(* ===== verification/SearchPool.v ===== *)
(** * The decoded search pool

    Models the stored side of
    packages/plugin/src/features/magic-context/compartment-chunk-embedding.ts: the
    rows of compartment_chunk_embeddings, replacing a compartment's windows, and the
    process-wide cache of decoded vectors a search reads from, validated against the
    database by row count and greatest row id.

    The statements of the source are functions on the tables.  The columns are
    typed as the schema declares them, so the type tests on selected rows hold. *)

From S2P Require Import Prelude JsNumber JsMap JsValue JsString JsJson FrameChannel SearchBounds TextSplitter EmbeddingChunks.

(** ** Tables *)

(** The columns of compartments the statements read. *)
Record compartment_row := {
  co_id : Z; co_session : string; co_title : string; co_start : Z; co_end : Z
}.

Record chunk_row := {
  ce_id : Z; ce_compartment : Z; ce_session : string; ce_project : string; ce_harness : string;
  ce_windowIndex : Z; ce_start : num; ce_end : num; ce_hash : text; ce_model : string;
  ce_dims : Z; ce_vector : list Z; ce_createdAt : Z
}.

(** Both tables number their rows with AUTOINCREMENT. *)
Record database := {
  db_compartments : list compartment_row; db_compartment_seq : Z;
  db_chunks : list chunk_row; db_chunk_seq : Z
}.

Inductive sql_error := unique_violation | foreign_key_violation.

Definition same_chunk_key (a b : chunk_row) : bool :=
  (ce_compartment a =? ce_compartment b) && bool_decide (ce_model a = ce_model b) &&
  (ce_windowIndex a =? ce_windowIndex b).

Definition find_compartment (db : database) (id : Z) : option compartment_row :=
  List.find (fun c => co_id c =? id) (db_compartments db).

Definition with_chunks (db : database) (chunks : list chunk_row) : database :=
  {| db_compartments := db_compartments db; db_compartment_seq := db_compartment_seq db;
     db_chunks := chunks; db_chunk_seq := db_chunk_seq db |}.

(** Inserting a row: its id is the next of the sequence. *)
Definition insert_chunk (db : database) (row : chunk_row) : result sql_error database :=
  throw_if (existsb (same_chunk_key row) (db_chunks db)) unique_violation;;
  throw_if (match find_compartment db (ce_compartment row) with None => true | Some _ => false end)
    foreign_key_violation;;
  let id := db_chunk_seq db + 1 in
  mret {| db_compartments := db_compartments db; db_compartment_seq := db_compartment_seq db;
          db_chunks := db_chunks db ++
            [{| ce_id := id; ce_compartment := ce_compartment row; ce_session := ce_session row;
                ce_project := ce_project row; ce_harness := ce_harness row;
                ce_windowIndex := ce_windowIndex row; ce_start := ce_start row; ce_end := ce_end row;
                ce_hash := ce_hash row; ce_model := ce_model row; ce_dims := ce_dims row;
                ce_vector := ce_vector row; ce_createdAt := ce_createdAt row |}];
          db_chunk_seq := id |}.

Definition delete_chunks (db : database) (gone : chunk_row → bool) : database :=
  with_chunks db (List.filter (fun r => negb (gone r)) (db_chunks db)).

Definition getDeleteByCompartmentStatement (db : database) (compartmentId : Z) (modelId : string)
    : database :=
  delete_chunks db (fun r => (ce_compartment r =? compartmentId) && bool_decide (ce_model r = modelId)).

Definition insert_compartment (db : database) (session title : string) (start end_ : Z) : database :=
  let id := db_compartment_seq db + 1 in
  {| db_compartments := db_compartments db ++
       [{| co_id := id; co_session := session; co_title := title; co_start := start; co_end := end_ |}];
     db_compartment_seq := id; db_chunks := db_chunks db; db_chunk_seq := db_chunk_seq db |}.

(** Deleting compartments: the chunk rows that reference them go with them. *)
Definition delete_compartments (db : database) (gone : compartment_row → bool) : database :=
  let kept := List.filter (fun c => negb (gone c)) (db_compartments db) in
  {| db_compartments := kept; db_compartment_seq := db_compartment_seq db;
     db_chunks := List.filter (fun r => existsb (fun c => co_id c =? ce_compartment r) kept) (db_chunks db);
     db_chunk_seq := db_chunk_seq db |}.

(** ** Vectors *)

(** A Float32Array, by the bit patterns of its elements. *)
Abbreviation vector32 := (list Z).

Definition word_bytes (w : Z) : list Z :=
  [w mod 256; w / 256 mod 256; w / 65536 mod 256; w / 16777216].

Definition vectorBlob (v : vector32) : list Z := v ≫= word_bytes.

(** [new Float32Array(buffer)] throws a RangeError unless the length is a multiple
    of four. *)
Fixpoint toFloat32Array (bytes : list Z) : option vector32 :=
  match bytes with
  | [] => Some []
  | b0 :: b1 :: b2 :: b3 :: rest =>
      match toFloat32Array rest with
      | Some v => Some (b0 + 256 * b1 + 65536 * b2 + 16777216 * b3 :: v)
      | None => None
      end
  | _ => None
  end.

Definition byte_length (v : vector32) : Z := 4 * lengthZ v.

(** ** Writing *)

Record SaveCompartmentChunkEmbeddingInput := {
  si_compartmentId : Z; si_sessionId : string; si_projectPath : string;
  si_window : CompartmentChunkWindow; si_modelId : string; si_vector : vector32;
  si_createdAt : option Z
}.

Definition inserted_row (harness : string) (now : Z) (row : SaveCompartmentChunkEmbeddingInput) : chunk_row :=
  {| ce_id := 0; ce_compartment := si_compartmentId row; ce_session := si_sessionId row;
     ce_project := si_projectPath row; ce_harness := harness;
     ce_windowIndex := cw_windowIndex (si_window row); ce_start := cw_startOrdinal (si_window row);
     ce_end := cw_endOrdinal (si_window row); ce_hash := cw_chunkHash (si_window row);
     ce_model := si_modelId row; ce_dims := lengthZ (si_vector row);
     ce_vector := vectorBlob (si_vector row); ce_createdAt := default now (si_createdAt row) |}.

##########

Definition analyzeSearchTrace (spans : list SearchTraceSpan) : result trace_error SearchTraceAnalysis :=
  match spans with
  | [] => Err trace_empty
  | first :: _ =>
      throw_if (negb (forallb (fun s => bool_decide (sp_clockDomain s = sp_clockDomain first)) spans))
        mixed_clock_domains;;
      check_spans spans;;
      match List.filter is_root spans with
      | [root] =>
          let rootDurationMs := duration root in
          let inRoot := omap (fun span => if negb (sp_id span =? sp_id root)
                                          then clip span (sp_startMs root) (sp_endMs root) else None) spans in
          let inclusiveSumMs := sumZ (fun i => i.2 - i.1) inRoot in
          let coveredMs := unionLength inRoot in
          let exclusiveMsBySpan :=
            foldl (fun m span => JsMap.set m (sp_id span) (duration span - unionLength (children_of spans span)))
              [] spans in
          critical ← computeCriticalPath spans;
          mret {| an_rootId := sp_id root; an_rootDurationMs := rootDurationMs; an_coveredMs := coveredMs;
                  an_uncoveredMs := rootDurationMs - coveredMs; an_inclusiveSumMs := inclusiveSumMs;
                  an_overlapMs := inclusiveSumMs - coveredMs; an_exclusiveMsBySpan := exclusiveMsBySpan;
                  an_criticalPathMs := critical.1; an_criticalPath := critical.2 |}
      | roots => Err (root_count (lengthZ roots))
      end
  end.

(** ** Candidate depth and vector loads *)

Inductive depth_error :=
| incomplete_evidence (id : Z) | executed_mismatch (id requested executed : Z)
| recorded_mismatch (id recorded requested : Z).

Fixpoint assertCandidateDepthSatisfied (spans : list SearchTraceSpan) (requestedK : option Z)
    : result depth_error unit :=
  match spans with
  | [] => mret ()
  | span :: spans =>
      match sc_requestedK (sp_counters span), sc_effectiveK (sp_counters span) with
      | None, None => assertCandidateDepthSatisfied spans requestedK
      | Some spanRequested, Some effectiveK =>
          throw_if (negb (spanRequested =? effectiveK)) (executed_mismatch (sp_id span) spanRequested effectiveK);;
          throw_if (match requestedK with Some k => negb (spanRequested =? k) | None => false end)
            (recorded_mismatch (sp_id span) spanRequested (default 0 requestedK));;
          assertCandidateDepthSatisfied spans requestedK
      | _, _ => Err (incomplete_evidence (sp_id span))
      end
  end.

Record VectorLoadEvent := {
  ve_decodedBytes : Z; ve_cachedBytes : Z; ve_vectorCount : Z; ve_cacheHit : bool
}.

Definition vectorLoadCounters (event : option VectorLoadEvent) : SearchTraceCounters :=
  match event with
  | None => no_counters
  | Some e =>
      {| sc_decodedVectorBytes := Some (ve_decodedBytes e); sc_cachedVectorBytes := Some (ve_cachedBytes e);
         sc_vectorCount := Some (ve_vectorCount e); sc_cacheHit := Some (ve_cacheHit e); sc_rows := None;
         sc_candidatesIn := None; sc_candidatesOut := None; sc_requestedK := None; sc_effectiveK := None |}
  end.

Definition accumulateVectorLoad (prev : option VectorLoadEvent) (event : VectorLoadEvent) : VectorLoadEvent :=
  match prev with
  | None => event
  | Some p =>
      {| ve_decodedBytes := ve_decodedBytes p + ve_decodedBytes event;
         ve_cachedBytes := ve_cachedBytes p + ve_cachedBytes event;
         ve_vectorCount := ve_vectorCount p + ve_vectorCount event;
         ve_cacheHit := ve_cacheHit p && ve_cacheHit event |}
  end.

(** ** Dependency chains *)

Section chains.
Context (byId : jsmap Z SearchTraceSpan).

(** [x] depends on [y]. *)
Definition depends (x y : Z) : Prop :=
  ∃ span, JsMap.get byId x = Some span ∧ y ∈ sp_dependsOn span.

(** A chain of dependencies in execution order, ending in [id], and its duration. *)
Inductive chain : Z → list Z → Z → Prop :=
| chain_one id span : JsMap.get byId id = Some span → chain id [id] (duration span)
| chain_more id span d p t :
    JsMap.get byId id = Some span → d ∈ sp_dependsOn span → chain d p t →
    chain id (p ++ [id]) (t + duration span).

##########

**Exercise objective:**
For this exercise, please output exactly the lines above starting at the line with "throw_if (negb (spanRequested" and ending at the line with "Definition depends (x", ends included.

**Problem solution:**
          throw_if (negb (spanRequested =? effectiveK)) (executed_mismatch (sp_id span) spanRequested effectiveK);;
          throw_if (match requestedK with Some k => negb (spanRequested =? k) | None => false end)
            (recorded_mismatch (sp_id span) spanRequested (default 0 requestedK));;
          assertCandidateDepthSatisfied spans requestedK
      | _, _ => Err (incomplete_evidence (sp_id span))
      end
  end.

Record VectorLoadEvent := {
  ve_decodedBytes : Z; ve_cachedBytes : Z; ve_vectorCount : Z; ve_cacheHit : bool
}.

Definition vectorLoadCounters (event : option VectorLoadEvent) : SearchTraceCounters :=
  match event with
  | None => no_counters
  | Some e =>
      {| sc_decodedVectorBytes := Some (ve_decodedBytes e); sc_cachedVectorBytes := Some (ve_cachedBytes e);
         sc_vectorCount := Some (ve_vectorCount e); sc_cacheHit := Some (ve_cacheHit e); sc_rows := None;
         sc_candidatesIn := None; sc_candidatesOut := None; sc_requestedK := None; sc_effectiveK := None |}
  end.

Definition accumulateVectorLoad (prev : option VectorLoadEvent) (event : VectorLoadEvent) : VectorLoadEvent :=
  match prev with
  | None => event
  | Some p =>
      {| ve_decodedBytes := ve_decodedBytes p + ve_decodedBytes event;
         ve_cachedBytes := ve_cachedBytes p + ve_cachedBytes event;
         ve_vectorCount := ve_vectorCount p + ve_vectorCount event;
         ve_cacheHit := ve_cacheHit p && ve_cacheHit event |}
  end.

(** ** Dependency chains *)

Section chains.
Context (byId : jsmap Z SearchTraceSpan).

(** [x] depends on [y]. *)
Definition depends (x y : Z) : Prop :=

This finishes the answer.